Me arrisco a falar do drama particular da separação. Pessoas se separam por convicções, por formas diferentes de entender a vida. Muitas vezes cada um acha que detém o monopólio das virtudes, da inteligência. São pessoas que poderiam estar juntas mas cujo orgulho não deixou transpor a muralha do rancor. Os pequenos desajustes se multiplicaram, faltou diálogo, humildade. Com a fragilidade das relações do mundo de hoje, a vida longa no amor exige acima de tudo coragem. Mas coragem mesmo é preciso ter quando o casamento termina. Vem o sofrimento por mais que você disfarce. Vão-se as certezas, os planos, o orgulho, a autoestima. O abalo é grande. Você vai ficar para o resto da vida pensando: será que meu parceiro já me dava pistas e eu nem notei. Ele já pensava na separação há tempos ou foi casualidade? Foi culpa minha? Onde foi que eu errei? Vem a descrença do amor à primeira vista, que nada mais é do que um eufemismo para o fenômeno chamado tesão.

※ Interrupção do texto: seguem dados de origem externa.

(** The archive holds the order, and the index is the last event accepted. *)
Theorem sessions_keep_the_archive_witness :
  ∃ ended db t, after = Some (ended, (db, t)) ∧ sound db ∧ is_Some (events db !! "e1") ∧
    (∃ rebuilt db', Rebuild.rebuild db true = (Ok rebuilt, db') ∧ core db' = core db) ∧
    PublishFacts.promise (accepted_in invocations ended) ∧
    (last (accepted_in invocations ended) ≫= Signer.tag_of "d") = Some (Address.show (Address.AIndex None)).
Proof.
  destruct (sessions_keep_the_archive publisher 0 invocations empty_db Published.empty_tables []
    sound_empty (PublishFacts.reachable_start publisher)) as [Hends Hleaves].
  { repeat constructor; vm_compute; intros [=]. }
  assert (match after with
          | Some (ended, (db, _)) => option_is_some (events db !! "e1") && bool_decide
              ((last (accepted_in invocations ended) ≫= Signer.tag_of "d") = Some (Address.show (Address.AIndex None)))
          | None => true end = true) as Hin by (vm_compute; reflexivity).
  destruct Hends as [[ended [db t]] E]; [split; [exact sync_hears|]; intros e store' _; repeat (split; [exact I|]; intros ? ? _); exact I|].
  assert (after = Some (ended, (db, t))) as E' by exact E. rewrite E' in Hin.
  apply andb_prop in Hin as [Hin Hlast%bool_decide_eq_true]. exists ended, db, t. split; [exact E'|].
  destruct (Hleaves ended db t E) as (Hok & _ & Hrebuild & _ & (_ & _ & Hpromise & _)).
  split; [exact Hok|]. split; [destruct (events db !! "e1"); [by eexists|discriminate Hin]|].
  split; [|split; [exact Hpromise|exact Hlast]].
  destruct (Hrebuild true) as (rb & db' & Hr & Hc & _). exists rb, db'. split; [exact Hr|exact Hc].
Defined.
(** C1.  Stick sub-pass, on the code.  The claim that the first frame
    never emits for any stick fails for a stick called "toString": the
    state object is created as [{}], which answers to that name with an
    inherited method, so the baseline branch is skipped, the method's
    missing [x] differs from the byte, and the first frame of the session
    emits "toString:move" with the pair read. *)
Theorem toString_stick_moves_at_once :
  names_distinct toString_stick
  ∧ get fresh "toString" = VObject
  ∧ processJoysticks toString_stick [x0a; x14] fresh
    = (put fresh "toString" (VStick (mkStick (Some 10%Z) (Some 20%Z))),
       [mkEvent "toString:move"
          [VStick (mkStick (Some 10%Z) (Some 20%Z))]]).
Proof.
  split; [decide_by_compute |]. split; [done |].
  vm_compute. reflexivity.
Qed.

(** ** The button sub-pass *)

Lemma button_cb_first data b st :
  get st (button_name b) = VUndef →
  button_cb data b st =
    (put st (button_name b) (VBool (pressed b data)),
     if pressed b data then [mkEvent (button_name b +:+ ":press") []] else []).
Proof. intros Hget. unfold button_cb, pressed. by rewrite Hget. Qed.

Lemma button_cb_later data b st prev :
  get st (button_name b) = VBool prev →
  button_cb data b st =
    (put st (button_name b) (VBool (pressed b data)),
     edge (button_name b) prev (pressed b data)).
Proof.
  intros Hget. unfold button_cb. fold (pressed b data). rewrite Hget; simpl.
  by destruct prev, (pressed b data).
Qed.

“Se quer conhecer bem uma pessoa divorcie-se dela”. Os divórcios, como as guerras, fazem crescer nos indivíduos as mais insuspeitas deformidades da alma. Casais habitualmente adoráveis, transformam-se de um momento para outro em animais selvagens cuspindo baba e fúria e ansiosos por verem morta a mesma pessoa que há pouco tempo atrás juraram amor eterno. Minha avó sempre dizia:___Nunca te cases, menino, mas se por infelicidade, algum dia isso acontecer, nunca te separes. Só há um erro pior do que o casamento: o divórcio. Não há um inimigo mais temível do que uma ex mulher ou um ex marido. Os casamentos se transformam cada vez mais em feiras das vaidades, onde quase tudo é falso, a começar pelas juras de amor eterno. Enquanto os noivos se beijam, os advogados preparam os papéis do divórcio. Advogados gostam de casamentos, é claro. Pela sua lógica, quanto mais faustoso for o casamento, mais próspero será o divórcio. Desculpem se levo para o lado da comédia. Afinal é muito mais difícil falar de funeral do que de divórcio. E como dizia Charlie Chaplin:”A vida é uma tragédia quando vista de perto e uma comédia quando vista de longe”.

Queria encerrar lembrando que a luta é por estabelecer vínculo de fato. Através dos filhos, do respeito, do perdão. E quando a convivência se torne insuportável que se faça do final mais uma comédia do que um funeral. Que ambas as partes saiam do litígio com elegância, com altivez, procurando, inclusive manter os mesmos laços de amizade com os familiares, eles não se tornam seus inimigos, não os decepcione. Eles podem ter aprendido a te querer bem.

Tenho um sentimento fiel de afeição e estima por uma pessoa que se divorciou, uma amiga. Por acaso ela é a pessoa mais doce e sensível que eu conheço. Obrigado por me ajudar a escrever este texto. Parabéns pela tua capacidade de superação.